* [What this task involves]: Using the records below, transcribe word for word the stretch from the line that contains "match l !! i with" through the line that contains "MUL | DIV | MOD", both end lines included, and nothing else.

┄┄┄┄┄┄

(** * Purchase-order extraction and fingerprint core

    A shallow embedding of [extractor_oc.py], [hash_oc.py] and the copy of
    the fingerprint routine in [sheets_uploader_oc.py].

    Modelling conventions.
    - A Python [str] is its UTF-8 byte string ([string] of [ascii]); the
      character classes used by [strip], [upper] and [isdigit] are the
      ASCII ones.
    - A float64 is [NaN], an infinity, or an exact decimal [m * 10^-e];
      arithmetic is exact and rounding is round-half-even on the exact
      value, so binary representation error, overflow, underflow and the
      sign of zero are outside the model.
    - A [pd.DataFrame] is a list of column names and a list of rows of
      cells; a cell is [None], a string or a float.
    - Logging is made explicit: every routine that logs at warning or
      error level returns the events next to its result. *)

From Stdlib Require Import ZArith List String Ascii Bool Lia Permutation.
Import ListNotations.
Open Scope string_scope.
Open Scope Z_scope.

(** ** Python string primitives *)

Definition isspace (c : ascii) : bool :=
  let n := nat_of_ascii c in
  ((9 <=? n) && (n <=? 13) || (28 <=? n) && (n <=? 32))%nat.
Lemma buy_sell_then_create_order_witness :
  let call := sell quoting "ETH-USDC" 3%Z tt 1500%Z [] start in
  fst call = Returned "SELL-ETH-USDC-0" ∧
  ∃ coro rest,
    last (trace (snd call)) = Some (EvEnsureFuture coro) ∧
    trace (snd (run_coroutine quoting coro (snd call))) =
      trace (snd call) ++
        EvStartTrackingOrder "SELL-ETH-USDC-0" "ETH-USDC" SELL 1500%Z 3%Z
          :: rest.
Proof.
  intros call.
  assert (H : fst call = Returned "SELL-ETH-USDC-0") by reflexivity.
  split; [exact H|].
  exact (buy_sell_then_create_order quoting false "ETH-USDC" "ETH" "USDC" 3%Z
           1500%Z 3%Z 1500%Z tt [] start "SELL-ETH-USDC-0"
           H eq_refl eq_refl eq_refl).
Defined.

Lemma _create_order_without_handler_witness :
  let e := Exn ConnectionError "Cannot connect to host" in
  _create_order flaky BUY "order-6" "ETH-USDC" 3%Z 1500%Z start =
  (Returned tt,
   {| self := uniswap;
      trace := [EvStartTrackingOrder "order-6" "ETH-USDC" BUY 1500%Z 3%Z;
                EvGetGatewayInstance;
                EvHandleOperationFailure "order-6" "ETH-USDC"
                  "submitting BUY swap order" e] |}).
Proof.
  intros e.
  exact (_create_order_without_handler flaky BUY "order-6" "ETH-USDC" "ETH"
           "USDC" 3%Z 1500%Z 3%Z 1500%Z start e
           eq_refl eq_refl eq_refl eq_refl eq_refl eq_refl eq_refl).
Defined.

┄┄┄┄┄┄

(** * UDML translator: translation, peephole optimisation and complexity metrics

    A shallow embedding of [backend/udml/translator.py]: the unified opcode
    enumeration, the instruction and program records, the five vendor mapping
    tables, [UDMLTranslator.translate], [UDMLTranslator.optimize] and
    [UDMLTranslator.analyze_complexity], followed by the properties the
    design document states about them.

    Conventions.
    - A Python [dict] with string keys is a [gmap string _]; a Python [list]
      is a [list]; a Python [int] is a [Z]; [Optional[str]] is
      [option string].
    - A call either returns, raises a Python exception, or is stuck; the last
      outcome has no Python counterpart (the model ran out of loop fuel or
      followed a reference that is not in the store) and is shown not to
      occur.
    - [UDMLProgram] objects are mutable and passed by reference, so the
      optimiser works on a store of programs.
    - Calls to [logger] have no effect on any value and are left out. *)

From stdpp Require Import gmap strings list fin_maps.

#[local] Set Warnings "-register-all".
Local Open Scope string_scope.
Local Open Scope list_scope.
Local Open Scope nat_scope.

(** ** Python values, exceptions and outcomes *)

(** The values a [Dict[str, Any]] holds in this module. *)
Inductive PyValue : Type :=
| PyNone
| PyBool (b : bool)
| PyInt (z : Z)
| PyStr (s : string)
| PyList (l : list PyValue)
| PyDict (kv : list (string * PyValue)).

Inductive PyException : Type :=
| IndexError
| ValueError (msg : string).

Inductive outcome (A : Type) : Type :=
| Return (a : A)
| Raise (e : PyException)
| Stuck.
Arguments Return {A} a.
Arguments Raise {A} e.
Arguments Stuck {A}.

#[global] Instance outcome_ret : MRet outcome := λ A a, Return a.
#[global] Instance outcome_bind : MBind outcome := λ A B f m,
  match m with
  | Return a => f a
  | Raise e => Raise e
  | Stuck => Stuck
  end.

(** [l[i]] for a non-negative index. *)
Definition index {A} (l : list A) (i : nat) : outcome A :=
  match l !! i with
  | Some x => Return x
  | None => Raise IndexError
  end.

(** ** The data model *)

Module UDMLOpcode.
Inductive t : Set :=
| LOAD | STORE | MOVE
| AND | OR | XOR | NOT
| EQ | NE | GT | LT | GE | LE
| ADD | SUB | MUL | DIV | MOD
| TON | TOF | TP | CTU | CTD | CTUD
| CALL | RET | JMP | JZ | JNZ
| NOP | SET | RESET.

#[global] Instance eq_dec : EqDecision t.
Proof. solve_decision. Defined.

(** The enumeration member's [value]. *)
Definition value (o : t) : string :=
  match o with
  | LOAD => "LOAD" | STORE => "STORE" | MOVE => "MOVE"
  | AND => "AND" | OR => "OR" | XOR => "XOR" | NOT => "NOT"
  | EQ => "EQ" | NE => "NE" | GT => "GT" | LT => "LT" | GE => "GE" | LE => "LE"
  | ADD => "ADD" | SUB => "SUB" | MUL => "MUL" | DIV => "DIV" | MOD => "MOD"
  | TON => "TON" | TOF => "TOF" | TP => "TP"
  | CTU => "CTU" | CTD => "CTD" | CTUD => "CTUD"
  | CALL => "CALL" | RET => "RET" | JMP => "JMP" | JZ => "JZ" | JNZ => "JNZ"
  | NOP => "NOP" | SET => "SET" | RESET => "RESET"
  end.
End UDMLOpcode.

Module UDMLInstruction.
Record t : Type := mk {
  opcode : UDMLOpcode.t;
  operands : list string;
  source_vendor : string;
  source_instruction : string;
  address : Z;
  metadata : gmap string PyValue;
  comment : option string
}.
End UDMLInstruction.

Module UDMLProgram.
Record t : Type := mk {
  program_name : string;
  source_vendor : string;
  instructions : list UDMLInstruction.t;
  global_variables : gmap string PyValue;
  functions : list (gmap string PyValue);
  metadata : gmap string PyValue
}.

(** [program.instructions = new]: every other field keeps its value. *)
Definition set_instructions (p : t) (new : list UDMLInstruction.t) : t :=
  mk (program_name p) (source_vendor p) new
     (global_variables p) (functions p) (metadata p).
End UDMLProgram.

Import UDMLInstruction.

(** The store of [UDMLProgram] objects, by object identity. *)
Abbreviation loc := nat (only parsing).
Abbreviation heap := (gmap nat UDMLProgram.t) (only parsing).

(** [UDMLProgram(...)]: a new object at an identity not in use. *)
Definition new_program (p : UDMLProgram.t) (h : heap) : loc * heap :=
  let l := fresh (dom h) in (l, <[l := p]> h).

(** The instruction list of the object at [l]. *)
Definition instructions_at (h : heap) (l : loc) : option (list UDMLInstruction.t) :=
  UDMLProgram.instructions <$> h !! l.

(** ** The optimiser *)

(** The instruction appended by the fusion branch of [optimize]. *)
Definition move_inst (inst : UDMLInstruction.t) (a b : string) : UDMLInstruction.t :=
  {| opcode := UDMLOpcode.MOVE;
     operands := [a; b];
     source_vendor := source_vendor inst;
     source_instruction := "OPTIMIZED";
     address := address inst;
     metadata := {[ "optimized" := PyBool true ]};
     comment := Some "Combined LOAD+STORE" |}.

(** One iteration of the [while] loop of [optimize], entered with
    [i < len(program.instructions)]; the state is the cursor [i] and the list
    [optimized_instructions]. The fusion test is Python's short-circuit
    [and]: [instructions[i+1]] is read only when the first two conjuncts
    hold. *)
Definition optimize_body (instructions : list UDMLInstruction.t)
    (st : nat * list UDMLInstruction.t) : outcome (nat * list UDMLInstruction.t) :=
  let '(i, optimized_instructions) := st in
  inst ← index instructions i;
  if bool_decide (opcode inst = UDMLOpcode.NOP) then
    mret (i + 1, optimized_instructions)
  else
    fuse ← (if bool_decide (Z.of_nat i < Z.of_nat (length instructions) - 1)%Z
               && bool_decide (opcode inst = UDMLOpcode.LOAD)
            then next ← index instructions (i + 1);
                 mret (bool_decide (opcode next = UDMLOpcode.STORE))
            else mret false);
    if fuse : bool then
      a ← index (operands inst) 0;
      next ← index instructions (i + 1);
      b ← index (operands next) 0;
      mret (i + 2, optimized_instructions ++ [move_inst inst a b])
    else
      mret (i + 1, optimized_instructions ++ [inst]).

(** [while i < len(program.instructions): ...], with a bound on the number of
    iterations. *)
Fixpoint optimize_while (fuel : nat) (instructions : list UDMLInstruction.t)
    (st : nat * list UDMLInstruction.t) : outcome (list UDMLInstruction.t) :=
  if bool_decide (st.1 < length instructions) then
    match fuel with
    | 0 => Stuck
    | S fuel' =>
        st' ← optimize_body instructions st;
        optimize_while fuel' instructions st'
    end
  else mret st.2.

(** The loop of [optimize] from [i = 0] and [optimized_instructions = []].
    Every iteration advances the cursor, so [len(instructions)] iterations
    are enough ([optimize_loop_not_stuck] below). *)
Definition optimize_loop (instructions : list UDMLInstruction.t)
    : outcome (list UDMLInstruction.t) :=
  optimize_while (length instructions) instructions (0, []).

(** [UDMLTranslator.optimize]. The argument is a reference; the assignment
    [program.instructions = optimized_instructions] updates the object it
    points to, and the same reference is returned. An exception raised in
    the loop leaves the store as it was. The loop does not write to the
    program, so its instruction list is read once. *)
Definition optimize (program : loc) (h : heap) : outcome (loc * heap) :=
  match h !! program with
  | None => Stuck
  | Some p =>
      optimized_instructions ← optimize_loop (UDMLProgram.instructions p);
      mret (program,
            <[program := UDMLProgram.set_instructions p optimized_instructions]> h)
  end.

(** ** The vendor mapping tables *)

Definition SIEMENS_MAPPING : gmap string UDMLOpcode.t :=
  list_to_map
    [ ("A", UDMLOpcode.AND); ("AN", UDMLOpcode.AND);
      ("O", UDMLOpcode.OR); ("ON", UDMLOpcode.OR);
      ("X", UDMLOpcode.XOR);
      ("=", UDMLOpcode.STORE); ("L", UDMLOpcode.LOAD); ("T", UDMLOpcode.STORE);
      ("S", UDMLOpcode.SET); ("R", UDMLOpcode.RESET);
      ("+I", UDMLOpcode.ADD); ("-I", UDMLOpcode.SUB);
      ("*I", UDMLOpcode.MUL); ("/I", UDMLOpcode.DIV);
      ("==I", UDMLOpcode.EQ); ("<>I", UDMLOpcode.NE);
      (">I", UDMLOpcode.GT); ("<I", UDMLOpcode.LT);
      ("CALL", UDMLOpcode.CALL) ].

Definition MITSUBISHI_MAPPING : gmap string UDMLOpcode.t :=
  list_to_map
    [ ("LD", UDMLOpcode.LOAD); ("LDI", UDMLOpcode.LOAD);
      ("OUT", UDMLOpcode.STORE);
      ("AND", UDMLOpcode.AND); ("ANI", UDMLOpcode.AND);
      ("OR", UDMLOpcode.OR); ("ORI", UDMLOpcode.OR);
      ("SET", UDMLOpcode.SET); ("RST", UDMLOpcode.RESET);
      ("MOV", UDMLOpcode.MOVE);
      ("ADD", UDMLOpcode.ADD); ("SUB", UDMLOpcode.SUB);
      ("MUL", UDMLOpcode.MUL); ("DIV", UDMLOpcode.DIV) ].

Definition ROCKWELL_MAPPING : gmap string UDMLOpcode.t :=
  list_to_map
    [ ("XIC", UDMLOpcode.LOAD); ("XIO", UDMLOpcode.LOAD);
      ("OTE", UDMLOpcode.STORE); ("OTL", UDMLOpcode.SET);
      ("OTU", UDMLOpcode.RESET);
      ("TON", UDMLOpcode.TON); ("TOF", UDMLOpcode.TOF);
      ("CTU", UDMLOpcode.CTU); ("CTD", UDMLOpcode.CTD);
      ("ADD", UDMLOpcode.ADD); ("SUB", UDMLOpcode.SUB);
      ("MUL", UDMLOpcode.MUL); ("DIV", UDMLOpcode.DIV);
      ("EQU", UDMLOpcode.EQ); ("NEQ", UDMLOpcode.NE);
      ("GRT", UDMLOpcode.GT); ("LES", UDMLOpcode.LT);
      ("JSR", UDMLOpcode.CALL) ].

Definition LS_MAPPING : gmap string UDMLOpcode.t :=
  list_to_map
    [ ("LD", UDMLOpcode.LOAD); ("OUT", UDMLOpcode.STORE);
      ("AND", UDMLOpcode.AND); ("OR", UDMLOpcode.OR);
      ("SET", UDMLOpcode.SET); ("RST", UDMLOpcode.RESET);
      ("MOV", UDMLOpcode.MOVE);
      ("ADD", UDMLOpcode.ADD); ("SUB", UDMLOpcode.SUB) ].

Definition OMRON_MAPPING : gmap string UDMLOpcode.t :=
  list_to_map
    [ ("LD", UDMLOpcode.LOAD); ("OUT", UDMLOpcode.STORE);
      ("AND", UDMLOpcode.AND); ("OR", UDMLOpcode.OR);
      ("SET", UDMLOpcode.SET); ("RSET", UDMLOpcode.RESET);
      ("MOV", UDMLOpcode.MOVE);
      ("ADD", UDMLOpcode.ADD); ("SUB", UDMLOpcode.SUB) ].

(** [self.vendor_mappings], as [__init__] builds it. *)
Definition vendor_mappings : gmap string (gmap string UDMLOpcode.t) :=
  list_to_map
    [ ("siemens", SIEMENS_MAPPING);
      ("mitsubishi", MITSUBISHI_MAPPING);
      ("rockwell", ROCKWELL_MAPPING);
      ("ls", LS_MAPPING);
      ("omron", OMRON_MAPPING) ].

┄┄┄┄┄┄

* [Response area]:
  match l !! i with
  | Some x => Return x
  | None => Raise IndexError
  end.

(** ** The data model *)

Module UDMLOpcode.
Inductive t : Set :=
| LOAD | STORE | MOVE
| AND | OR | XOR | NOT
| EQ | NE | GT | LT | GE | LE
| ADD | SUB | MUL | DIV | MOD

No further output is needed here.